Él la encontró por el sonido antes que por la vista: agua que se movía, luego se quedaba quieta, luego volvía a moverse con ese ritmo particular que significaba que no se estaba lavando. Solo estaba sentada en ella. Solo estaba en algún lugar que, por un rato, no eran los dos.
Él no preguntó por qué estaba despierta. En cambio, se dejó caer sobre las baldosas, la espalda contra la porcelana fría, las rodillas contra el pecho, lo bastante cerca como para que ella lo oyera respirar antes de que ninguno de los dos dijera nada.
—No podía dormir —dijo ella, más al techo que a él.
—Ya me lo imaginaba —dijo él, y dejó que eso fuera toda la conversación por un rato.
El agua había pasado de estar demasiado caliente a estar en su punto justo, y ahora tenía ese frío particular que significaba que debía salir y no iba a hacerlo. Algunas noches, irse era el sentido de todo. Esta noche era quedarse.
Alargó la mano por encima del borde sin mirar y encontró la línea de su mandíbula con una mano hecha casi solo de agua, fría donde la dejaba y ya entibiándose contra él. No dijo nada para acompañarlo. Dejó que la mano dijera lo que había que decir.
Él giró la cabeza medio centímetro hacia ella, del modo en que un hombre se vuelve hacia algo que aún no está listo para admitir que ha estado esperando desde que entró.

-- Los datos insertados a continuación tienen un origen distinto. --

(** One weight in the unit interval per source. *)
Lemma effective_weights_unit n weights :
  Forall valid weights →
  length (effective_weights n weights) = n ∧ Forall (λ w : f64, unit_wf w) (effective_weights n weights).
Proof.
  intros Hv. unfold effective_weights. set (sanitized := sanitize <$> weights).
  set (active_count := Nat.min n (length sanitized)).
  assert (Hs : Forall weight_wf (take active_count sanitized)).
  { apply Forall_take, Forall_fmap. eapply Forall_impl; [exact Hv|]. intros w. apply sanitize_wf. }
  destruct (_ || _) eqn:E.
  - set (k := if (active_count =? 0)%nat then n else active_count).
    assert (Hk : (k ≤ n)%nat ∧ (k = 0 → n = 0)%nat).
    { unfold k. destruct (Nat.eqb_spec active_count 0); lia. }
    rewrite length_app, !length_replicate. split; [lia|]. apply Forall_app. split.
    + apply Forall_replicate_eq_or. destruct (decide (k = 0)%nat); [by left|right].
      apply equal_share_unit. lia.
    + apply Forall_replicate, unit_zero.
  - rewrite length_fmap, length_seq. split; [done|]. apply Forall_fmap, Forall_forall.
    intros i Hi%elem_of_seq. simpl. destruct (sanitized !! i) as [w|] eqn:Ew; [|apply unit_zero].
    destruct (sum_positive _ Hs E) as [F P]. apply share_unit; [done| |done..].
    apply list_elem_of_lookup. exists i. rewrite lookup_take_lt; [done|].
    apply lookup_lt_Some in Ew. unfold active_count. destruct Hi. apply Nat.min_glb_lt; [done|exact Ew].
Qed.

(** ** Weighted fusion *)

Section weighted_fused.
Context {Id : Type} `{Countable Id, Ord Id, !OrdLaws Id, !HashIter Id, !HashIterLaws Id}.

(** What the sources contribute to an identifier, in their order. *)
Definition weighted_terms (weights : list f64) (id : Id)
    (sources : list (list (Id * DeterministicScore))) : list DeterministicScore :=
  omap (weighted_source_term (effective_weights (length sources) weights) id) (enumerate sources).

Lemma default_unit (normalized : list f64) i :
  Forall (λ w : f64, unit_wf w) normalized → unit_wf (default zero64 (normalized !! i)).
Proof.
  intros Hn. destruct (normalized !! i) as [x|] eqn:E; [|apply unit_zero].
  rewrite Forall_forall in Hn. by eapply Hn, list_elem_of_lookup_2.
Qed.

Lemma weighted_source_term_nonneg normalized (id : Id) s c :
  Forall (λ w : f64, unit_wf w) normalized → weighted_source_term normalized id s = Some c → 0 ≤ c.
Proof.
  intros Hn. unfold weighted_source_term. cbv zeta. destruct (feq _ _); [done|].
  intros (b & [Hb _]%best_score_spec & ->)%fmap_Some.
  apply weighted_term_of_bounds; [by apply default_unit|].
  apply normalize_in_bounds, (list_elem_of_fmap_2 snd _ _ Hb).
Qed.
Definition detect_entity_diffs (ours theirs : ExportedEntity) : list string :=
  (if String.eqb (name ours) (name theirs) then [] else ["name"%string])
  ++ (if String.eqb (kind ours) (kind theirs) then [] else ["kind"%string])
  ++ (if opt_string_eqb (entity_type ours) (entity_type theirs) then [] else ["entity_type"%string])
  ++ (if opt_string_eqb (description ours) (description theirs) then [] else ["description"%string])
  ++ (if properties_equal (properties ours) (properties theirs) then [] else ["properties"%string])
  ++ (if strings_eqb (sort_by cmp (tags ours)) (sort_by cmp (tags theirs)) then [] else ["tags"%string]).

(** What one identifier adds to the merged entities and to the conflicts. *)
Definition merge_entity (base_map : gmap Uuid ExportedEntity) (eid : Uuid)
    (ours_change theirs_change : option EntityChange) : list ExportedEntity * list MergeConflict :=
  match ours_change, theirs_change with
  | Some Unchanged, Some Unchanged =>
      (match base_map !! eid with Some e => [e] | None => [] end, [])
  | Some (Added e), None | Some (Added e), Some Unchanged => ([e], [])
  | None, Some (Added e) | Some Unchanged, Some (Added e) => ([e], [])
  | Some (Added e_ours), Some (Added e_theirs) =>
      match detect_entity_diffs e_ours e_theirs with
      | [] => ([e_ours], [])
      | diffs => ([e_ours], [DuplicateAddition eid diffs])
      end
  | Some Deleted, Some Deleted => ([], [])
  | Some Deleted, Some Unchanged | Some Deleted, None => ([], [])
  | Some Unchanged, Some Deleted | None, Some Deleted => ([], [])
  | Some (Modified _ e_ours), Some Unchanged | Some (Modified _ e_ours), None => ([e_ours], [])
  | Some Unchanged, Some (Modified _ e_theirs) | None, Some (Modified _ e_theirs) => ([e_theirs], [])
  | Some (Modified e_base e_ours), Some (Modified _ e_theirs) =>
      let '(entity_result, field_conflicts) := field_level_merge eid e_base e_ours e_theirs in
      match field_conflicts with
      | [] => ([entity_result], [])
      | _ => ([e_ours], field_conflicts)
      end
  | Some Deleted, Some (Modified _ _) => ([], [ModifyDelete eid Theirs Ours])
  | Some (Modified _ _), Some Deleted => ([], [ModifyDelete eid Ours Theirs])
  | _, _ => ([], [])
  end.

Definition merge_entities (base ours theirs : KgArchive) : list ExportedEntity * list MergeConflict :=
  let ours_diff := diff_entities base ours in
  let theirs_diff := diff_entities base theirs in
  let base_map := index_by id (entities base) in
  foldl (λ acc eid, let '(merged, conflicts) := merge_entity base_map eid (ours_diff !! eid) (theirs_diff !! eid) in
                    (acc.1 ++ merged, acc.2 ++ conflicts))
    ([], []) (sorted_keys ours_diff theirs_diff).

Ninguno de los dos se movió más allá de eso. La vela parpadeó una vez y se estabilizó. El resto del apartamento guardaba su propia quietud, indiferente a los quince centímetros de agua enfriándose entre el hombro de él y la muñeca de ella.
Ella no le pidió que se quedara. No hacía falta. Él ya se había quedado quieto de esa manera particular que significaba quedarse, y el agua, cada vez más fría, había dejado de ser, en absoluto, la razón de que ninguno de los dos siguiera en esa habitación.